Trio Soars into New York on Wings of Song:
What is it with these girl groups who beguile us with their dulcet tones and then disband, breaking our hearts?
The news that Anonymous 4, New York’s celebrated all-women vocal quartet, would quit full-time touring and recording later this year was met with a despondency among fans as dire as when Diana Ross left the Supremes in 1970.
Happily, another superb girl group has emerged to fill the void: Trio Mediæval, whose 2001 début CD, the ecstatically beautiful Words of the Angel (ECM), gained rapturous reviews worldwide. Founded in 1997, the trio consists of Anna Maria Friman of Sweden, and Norwegians Linn Andrea Fuglseth and Torunn Østrem Ossum.
Trio Mediæval’s specialties include polyphonic mediæval music, Norwegian ballads and folk songs, and contemporary works, many written especially for the group. They make their New York début Thursday at the Orensanz Foundation’s dramatic performing space, a desacralized synagogue, on Manhattan’s Lower East Side, with a program drawn mostly from their new ECM CD, Soir, dit-elle.
“We don’t adjust our voices to the different strands of our repertory,” Friman said by telephone. “We just let our voices go, and”—she paused for a whoosh—“it happens!” Such passion shapes the Trio’s sound: impressively pure and ethereal when warranted, but with a womanly richness and bite that set the group apart from Anonymous 4. It comes through strikingly in the title cut of Words of the Angel. In Ivan Moody’s setting of passages from the Orthodox Easter liturgy, haunting, spiky dissonances suggest a joy born of unspeakable sorrow.

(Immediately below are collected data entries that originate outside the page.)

(** X14 at an active unit whose restart fails: the handler raises with the
    new configuration on disk and the old status. *)
Lemma reconfigure_failure_modes_witness :
  fst (_on_targets_changed ∅ env_restart_fails world_written)
  = Raise CalledProcessError
  /\ config_file (snd (_on_targets_changed ∅ env_restart_fails world_written))
     = Some "2 scrape jobs"
  /\ service_active
       (snd (_on_targets_changed ∅ env_restart_fails world_written))
     = false
  /\ unit_status (snd (_on_targets_changed ∅ env_restart_fails world_written))
     = unit_status world_written.
Proof.
  exact (proj2 (proj2 (reconfigure_failure_modes _on_targets_changed ∅
                         env_restart_fails world_written
                         (or_intror eq_refl)))
           false [(PStr "app-a", app_a)] eq_refl eq_refl eq_refl eq_refl).
Defined.


(** X16 at a host where the unit cannot be enabled. *)
Lemma on_start_outcomes_witness :
  snd (_on_start host_cannot_enable ∅ env_down world_stopped)
  = with_status (with_trace world_stopped [EvSystemctl "enable"])
      (BlockedStatus
         "Failed to start: Command returned non-zero exit status 1.").
Proof.
  exact (proj1 (proj2 (on_start_outcomes host_cannot_enable ∅ env_down
                         world_stopped)) eq_refl).
Defined.

(** X17 at an active, installed unit. *)
Lemma on_stop_then_status_witness :
  bind (_on_stop host_ok) (fun _ => _on_update_status ∅) env_down world0
  = (Ok tt,
     with_status
       (with_active
          (with_trace world0 [EvSystemctl "stop"; EvSystemctl "is-active"])
          false)
       (BlockedStatus "Prometheus service not running")).
Proof.
  exact (proj2 (on_stop_then_status host_ok ∅ env_down world0) eq_refl
           eq_refl).
Defined.

(** X18 at a machine of an architecture without a release. *)
Lemma on_install_outcomes_witness :
  _on_install host_riscv ∅ env_down world_bare
  = (Raise RuntimeError,
     with_status world_bare
       (BlockedStatus
          "Installation failed: Unsupported architecture: riscv64")).
Proof.
  exact (proj1 (proj2 (proj2 (proj2 (on_install_outcomes host_riscv ∅
                                       env_down world_bare))))
           eq_refl eq_refl).
Defined.

(** X20 at a charm without the scrape library, on the install hook. *)
Lemma hooks_that_never_fail_witness :
  run_hook no_scrape_library host_ok ∅ Install env_down world_bare
  = (Ok tt,
     with_status world_bare
       (BlockedStatus "Missing prometheus_scrape library")).
Proof.
  exact (proj1 (proj2 (hooks_that_never_fail no_scrape_library host_ok ∅
                         Install env_down world_bare)) eq_refl).
Defined.

End MoreWitnesses.

(** ** Where the listen address goes *)

Section ListenAddressReach.
Import PrometheusConfig PrometheusInstaller Charm Lifecycle.

(** X21: the [listen-address] option reaches the unit file and the probe and
    nothing else: setting it to a string puts that string on the command line
    and makes the probe ask the port after its last colon, while the rendered
    document (the self-monitoring target included) and the URL given to
    Grafana stay what they were. *)
Theorem listen_address_reach (config : gmap string cfgval)
  (listen_address : string) (scrape_jobs : list (pyval * pyval))
  (bind_address : result string) :
  let config' := <["listen-address" := CStr listen_address]> config in
  nth_error (service_args config') 4
  = Some ("--web.listen-address=" ++ listen_address)%string
  /\ port_of (config_get config' "listen-address" (CStr "0.0.0.0:9090"))
     = port_of (CStr listen_address)
  /\ config_document config' scrape_jobs = config_document config scrape_jobs
  /\ prometheus_url config' bind_address = prometheus_url config bind_address.
Proof.
  cbv zeta.
  assert (Hset : config_get (<["listen-address" := CStr listen_address]> config)
                   "listen-address" (CStr "0.0.0.0:9090")
                 = CStr listen_address).
  { unfold config_get. by rewrite lookup_insert_eq. }
  assert (Hother : forall key dflt,
             key <> "listen-address" ->
             config_get (<["listen-address" := CStr listen_address]> config)
               key dflt
             = config_get config key dflt).
  { intros key dflt Hkey. unfold config_get.
    by rewrite lookup_insert_ne. }
  split.
  { unfold service_args. rewrite Hset.
    destruct (Py.ne_str _ "0"); destruct (cfg_truthy _);
      destruct (cfg_truthy _); reflexivity. }
  split; [by rewrite Hset|]. split.
  - unfold config_document, _build_global_config.
    by rewrite !Hother.
  - unfold prometheus_url. by rewrite Hother.
Qed.

End ListenAddressReach.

Friman, studying for a doctorate in mediæval performance practice at the University of York in England, explained the Trio’s pragmatic approach to issues of authenticity. “We could aim for historically informed performance, but there is very little evidence we can be sure of. My point of view, and also Linn and Torunn’s, is that what works is what works—for us and for the audience.”
Reminded that women in the Middle Ages probably would have been prohibited from singing much of the music in the Trio’s repertoire, Friman chuckled. “We don’t even know if the lower parts were written for voices,” she said. “There’s so much we don’t know. So I don’t see why we should think about the fact that women didn’t sing it.”
For similar reasons, the Trio generally does not provide translations of the works it performs: To quote producer John Potter, so as not to “channel listeners’ attention into meanings that are no longer there.” It’s a bold, postmodern interpretive stance, echoed in the self-referential packaging of the Trio’s CDs. They both bear the cryptic phrase Soir, dit-elle (“Evening, she says”), from a Jean-Luc Godard film.
The programs of the two recordings mirror each other, Friman said: The first mostly mediæval, with a contemporary work; the second largely modern, with one piece from the Middle Ages.
She also hinted jokingly at a marketing ploy. “People can go into a shop and ask for Soir, dit-elle. And the shop owner will say, ‘Which one?’ And they say, ‘I’ll have both!’”
Friman offered some unexpected but revealing thoughts on Trio Mediæval’s success. “Linn and Torunn have three children each. One of the special things about the Trio is that we live normal lives. We don’t do many concerts, and we make sure that they are real ’events’ for us.”
A similar humanity shines through in Trio Mediæval’s work, making for uniquely down-to-earth performances of heavenly music.